The State of North Dakota tried to pass a bill that would allow levy property taxes on some nonprofit organizations, including YMCAs. The bill failed, but some lawmakers are still pushing to tax those businesses for police and fire protection.

Local governments are cutting or reducing funding. Bar Harbor, Maine, slashed taxpayer funding by $41,000 for the Mount Desert Island YMCA. Instead of getting $56,800 from the city, the YMCA will now receive $15,000.

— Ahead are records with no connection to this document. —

(** * Nomadix: the metrics and insight computations of the tourism dashboard

    A shallow embedding of the data path of [src/app.py] ([main]) and of the
    output of [src/run_simple.py], with the properties the specification
    states about them.

    Modelling conventions.
    - A pandas [DataFrame] is the list of its rows, in row order.  Its
      columns keep their dtype (int64, float64, datetime64, str) also when it
      has no rows, as they do in a frame obtained by masking.  Row labels are
      not modelled: no operation used here reads them, except [idxmax] on
      series whose labels are their positions or their group keys.
    - [main] is modelled from line 132 on, as a function of the frame bound
      at line 130 and of the values of the two sidebar widgets.  The loader
      itself is not modelled: [load_sample_data] draws random numbers, and as
      shipped it reads the name [np], which is bound only inside [main]
      (line 129), so calling it raises [NameError].  The properties below
      hold of the code that follows the loader, for any frame in its place.
    - A [Timestamp] is the number of days since 1970-01-01 ([Z]); [NaT] is
      [None].  [timedelta(days=n)] is [n].
    - An integer column holds [Z] values; int64 overflow is not modelled.
    - A float64 value is an exact rational ([Qc]) or one of the IEEE special
      values NaN, +inf, -inf.  Rounding, overflow and the sign of zero are not
      modelled; what is modelled is where the special values arise and how
      they propagate, which is what the properties below are about.
    - Python strings are [string]s holding their UTF-8 bytes; comparing them
      bytewise is comparing them by code point, as Python does.
    - Layout and chart calls ([st.columns], [px.bar], ...) compute nothing
      the properties read; they are left out of [main] and taken not to
      raise.  Of the script's output only the insight boxes are kept. *)

From Stdlib Require Import ZArith QArith Qcanon List String Ascii Bool Lia.
From Stdlib Require Import OrdersEx RelationClasses Sorted.
From Stdlib Require Import Permutation.
Import ListNotations.

Local Open Scope string_scope.
Local Open Scope Z_scope.

(** ** float64 values *)

Inductive float : Type :=
| Fin (q : Qc)
| PInf
| NInf
| NaN.

Definition Qcsign (q : Qc) : comparison := Qccompare q (Q2Qc 0).

Definition fopp (x : float) : float :=
  match x with
  | Fin q => Fin (- q)%Qc
  | PInf => NInf
  | NInf => PInf
  | NaN => NaN
  end.

Definition fadd (x y : float) : float :=
  match x, y with
  | NaN, _ | _, NaN => NaN
  | Fin a, Fin b => Fin (a + b)%Qc
  | PInf, NInf | NInf, PInf => NaN
  | PInf, _ | _, PInf => PInf
  | NInf, _ | _, NInf => NInf
  end.

Definition fsub (x y : float) : float := fadd x (fopp y).

(** The product of an infinity and a value of the given sign. *)
Definition inf_times (s : comparison) (positive : bool) : float :=
  match s with
  | Eq => NaN
  | Gt => if positive then PInf else NInf
  | Lt => if positive then NInf else PInf
  end.

Definition fmul (x y : float) : float :=
  match x, y with
  | NaN, _ | _, NaN => NaN
  | Fin a, Fin b => Fin (a * b)%Qc
  | PInf, Fin b => inf_times (Qcsign b) true
  | NInf, Fin b => inf_times (Qcsign b) false
  | Fin a, PInf => inf_times (Qcsign a) true
  | Fin a, NInf => inf_times (Qcsign a) false
  | PInf, PInf | NInf, NInf => PInf
  | PInf, NInf | NInf, PInf => NInf
  end.

(** numpy's float64 division: a zero divisor gives an infinity, or NaN for
    0/0, and raises nothing. *)
Definition fdiv (x y : float) : float :=
  match x, y with
  | NaN, _ | _, NaN => NaN
  | Fin a, Fin b =>
      match Qcsign b with
      | Eq => inf_times (Qcsign a) true
      | _ => Fin (a / b)%Qc
      end
  | Fin _, _ => Fin (Q2Qc 0)
  | PInf, Fin b => match Qcsign b with Lt => NInf | _ => PInf end
  | NInf, Fin b => match Qcsign b with Lt => PInf | _ => NInf end
  | _, _ => NaN
  end.

Definition fabs (x : float) : float :=
  match x with
  | Fin q => Fin (match Qcsign q with Lt => (- q)%Qc | _ => q end)
  | PInf | NInf => PInf
  | NaN => NaN
  end.

(** [x > y]; every comparison with NaN is false. *)
Definition fgtb (x y : float) : bool :=
  match x, y with
  | NaN, _ | _, NaN => false
  | Fin a, Fin b => match Qccompare a b with Gt => true | _ => false end
  | PInf, PInf => false
  | PInf, _ => true
  | Fin _, NInf => true
  | _, _ => false
  end.

Definition is_finite (x : float) : bool :=
  match x with Fin _ => true | _ => false end.

Definition Qc_of_Z (z : Z) : Qc := Q2Qc (inject_Z z).

(** The float64 of an integer. *)
Definition of_int (z : Z) : float := Fin (Qc_of_Z z).

(** ** The data frame of [load_sample_data] *)

Definition Timestamp := Z.

Record Row : Type := mkRow {
  data : Timestamp;
  provincia : string;
  visitantes : Z;
  receita : Qc;
  estadia_media : Qc;
  satisfacao : Qc
}.

Definition DataFrame := list Row.

(** ** Series reductions *)

(** [Series.max()] and [Series.min()] of a datetime column: [NaT] when the
    column is empty. *)
Definition series_max (s : list Timestamp) : option Timestamp :=
  match s with
  | [] => None
  | d :: s' => Some (fold_left Z.max s' d)
  end.

Definition series_min (s : list Timestamp) : option Timestamp :=
  match s with
  | [] => None
  | d :: s' => Some (fold_left Z.min s' d)
  end.

(** [NaT - timedelta(days=n)] is [NaT]. *)
Definition minus_days (t : option Timestamp) (n : Z) : option Timestamp :=
  option_map (fun d => d - n) t.

(** [df['data'] >= t], row by row: false against [NaT]. *)
Definition ge_timestamp (d : Timestamp) (t : option Timestamp) : bool :=
  match t with
  | Some t' => t' <=? d
  | None => false
  end.

(** ** Filters (app.py, lines 132-147) *)

(** [df['provincia'].isin(provincias_selecionadas)] *)
Definition isin (p : string) (sel : list string) : bool :=
  existsb (String.eqb p) sel.

(** Lines 133-134: the mask is applied only when the selection is truthy,
    that is non-empty. *)
Definition province_filter (provincias_selecionadas : list string)
    (df : DataFrame) : DataFrame :=
  match provincias_selecionadas with
  | [] => df
  | _ :: _ => filter (fun r => isin (provincia r) provincias_selecionadas) df
  end.

(** Lines 137-145. *)
Definition data_inicio (periodo : string) (df : DataFrame) : option Timestamp :=
  let hoje := series_max (map data df) in
  if (periodo =? "Últimos 6 meses")%string then minus_days hoje 180
  else if (periodo =? "Último ano")%string then minus_days hoje 365
  else if (periodo =? "Últimos 2 anos")%string then minus_days hoje 730
  else series_min (map data df).

(** Line 147. *)
Definition period_filter (periodo : string) (df : DataFrame) : DataFrame :=
  filter (fun r => ge_timestamp (data r) (data_inicio periodo df)) df.

(** Lines 132-147 as one function of the loaded frame and the two widgets. *)
Definition df_filtrado (periodo : string) (provincias_selecionadas : list string)
    (df : DataFrame) : DataFrame :=
  period_filter periodo (province_filter provincias_selecionadas df).

(** The window of a bounded period option, in days. *)
Definition window (periodo : string) : option Z :=
  if (periodo =? "Últimos 6 meses")%string then Some 180
  else if (periodo =? "Último ano")%string then Some 365
  else if (periodo =? "Últimos 2 anos")%string then Some 730
  else None.

(** ** Exceptions and output

    A run emits events one after the other and either finishes with a value
    or stops at the first exception; what was emitted before stays emitted. *)

Inductive exception : Type :=
| ValueError
| KeyError
| IndexError.

Inductive result (A : Type) : Type :=
| Ok (a : A)
| Raise (e : exception).

Arguments Ok {A} a.
Arguments Raise {A} e.

Definition Run (E A : Type) : Type := (list E * result A)%type.

Definition ret {E A : Type} (a : A) : Run E A := ([], Ok a).

Definition emit {E : Type} (e : E) : Run E unit := ([e], Ok tt).

Definition lift {E A : Type} (r : result A) : Run E A := ([], r).

Definition bind {E A B : Type} (m : Run E A) (k : A -> Run E B) : Run E B :=
  match m with
  | (out, Ok a) => let (out', r) := k a in ((out ++ out')%list, r)
  | (out, Raise e) => (out, Raise e)
  end.

Declare Scope run_scope.
Delimit Scope run_scope with run.
Notation "x <- m ;; k" := (bind m (fun x => k))
  (at level 61, m at next level, right associativity) : run_scope.
Notation "m ;;; k" := (bind m (fun _ => k))
  (at level 61, right associativity) : run_scope.

Definition emitted {E A : Type} (m : Run E A) : list E := fst m.
Definition outcome {E A : Type} (m : Run E A) : result A := snd m.

(** ** Windows and means (app.py, lines 155-157, 175, 183) *)

(** [Series.head(n)] is [iloc[:n]]; [Series.tail(n)] is [iloc[-n:]] for
    [n > 0]. *)
Definition head {A : Type} (n : nat) (s : list A) : list A := firstn n s.

Definition tail {A : Type} (n : nat) (s : list A) : list A :=
  skipn (List.length s - n) s.

Definition sum (s : list Z) : Z := fold_left Z.add s 0.

Definition qsum (s : list Qc) : Qc := fold_left Qcplus s (Q2Qc 0).

(** [Series.mean()]: the sum over the count, NaN (0/0) for an empty series. *)
Definition mean (s : list Z) : float :=
  fdiv (of_int (sum s)) (of_int (Z.of_nat (List.length s))).

Definition mean_float (s : list Qc) : float :=
  fdiv (Fin (qsum s)) (of_int (Z.of_nat (List.length s))).

(** Lines 156-157, as a function of the column it reads. *)
Definition delta_percent (s : list Z) : float :=
  fmul (fsub (fdiv (mean (tail 3 s)) (mean (head 3 s))) (of_int 1)) (of_int 100).

Definition delta_visitantes (df_filtrado : DataFrame) : float :=
  delta_percent (map visitantes df_filtrado).

Definition total_visitantes (df_filtrado : DataFrame) : Z :=
  sum (map visitantes df_filtrado).

(** Lines 175 and 183. *)
Definition means (df_filtrado : DataFrame) : float * float :=
  (mean_float (map estadia_media df_filtrado),
   mean_float (map satisfacao df_filtrado)).

(** Line 187. *)
Definition satisfacao_label (satisfacao_media : float) : string :=
  if fgtb satisfacao_media (of_int 4) then "Bom" else "Regular".

(** ** groupby (sorted by key, which is pandas' default) *)

Section GroupBy.
Context {K V : Type} (cmp : K -> K -> comparison).

(** The groups in ascending key order, each with its values in row order. *)
Fixpoint add_to_group (k : K) (v : V) (g : list (K * list V)) : list (K * list V) :=
  match g with
  | [] => [(k, [v])]
  | (k', vs) :: g' =>
      match cmp k k' with
      | Lt => (k, [v]) :: g
      | Eq => (k', (vs ++ [v])%list) :: g'
      | Gt => (k', vs) :: add_to_group k v g'
      end
  end.

Definition groupby (rows : list (K * V)) : list (K * list V) :=
  fold_left (fun g kv => add_to_group (fst kv) (snd kv) g) rows [].

End GroupBy.

(** [df.groupby(key)[col].sum()] and [.mean()] for an integer column. *)
Definition groupby_sum {K : Type} (cmp : K -> K -> comparison)
    (rows : list (K * Z)) : list (K * Z) :=
  map (fun g => (fst g, sum (snd g))) (groupby cmp rows).

Definition groupby_mean {K : Type} (cmp : K -> K -> comparison)
    (rows : list (K * Z)) : list (K * float) :=
  map (fun g => (fst g, mean (snd g))) (groupby cmp rows).

(** ** idxmax *)

Section IdxMax.
Context {L V : Type} (gtb : V -> V -> bool).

Some will call this an overdue leveling of the playing field. Others will call it a devastating blow to communities and under-served populations. The debate will continue, and we can expect that scrutiny of some businesses’ tax-exempt status will only intensify.

We won’t all make it through to the other side of this recession. But those who do — for-profits and non-profits alike — will likely be faced with a new industry landscape. It's anyone's guess which fitness businesses will be in the spotlight then.

Monday, February 2, 2009

Same-Boat Marketing


I’m going to be honest. “Same-boat marketing” is not a real term. I made it up. But even though you won’t see it bolded in any marketing textbooks, same-boat marketing is a technique all fitness clubs should use while the economy is in recession.

National Public Radio’s Morning Edition did a segment about marketing strategies in a recession. It highlighted companies that are focusing on building connections and bonds with consumers to boost sales. Most interesting was Hyundai, a savvy (and struggling) automaker that has thrown itself into the same boat as consumers with an innovative new program.

Hyundai Assurance allows consumers to finance or lease a new car with a simple promise: If consumers lose their income in the next year, they can return the car. No fees, no debt, no guilt. “We’re all in this together,” Hyundai’s ad says. “And we’ll all get through this together.”

It’s a great idea, and fitness facilities would do well to devise their own assurance programs. Let consumers buy a one-year membership at full price with the assurance that they can immediately cancel their membership without penalty if they lose their job within that year.

Buying anything is a risk in this economy, so share that risk with your consumers. Get in their boat and earn their trust. In the long run, you’ll earn their loyalty, too.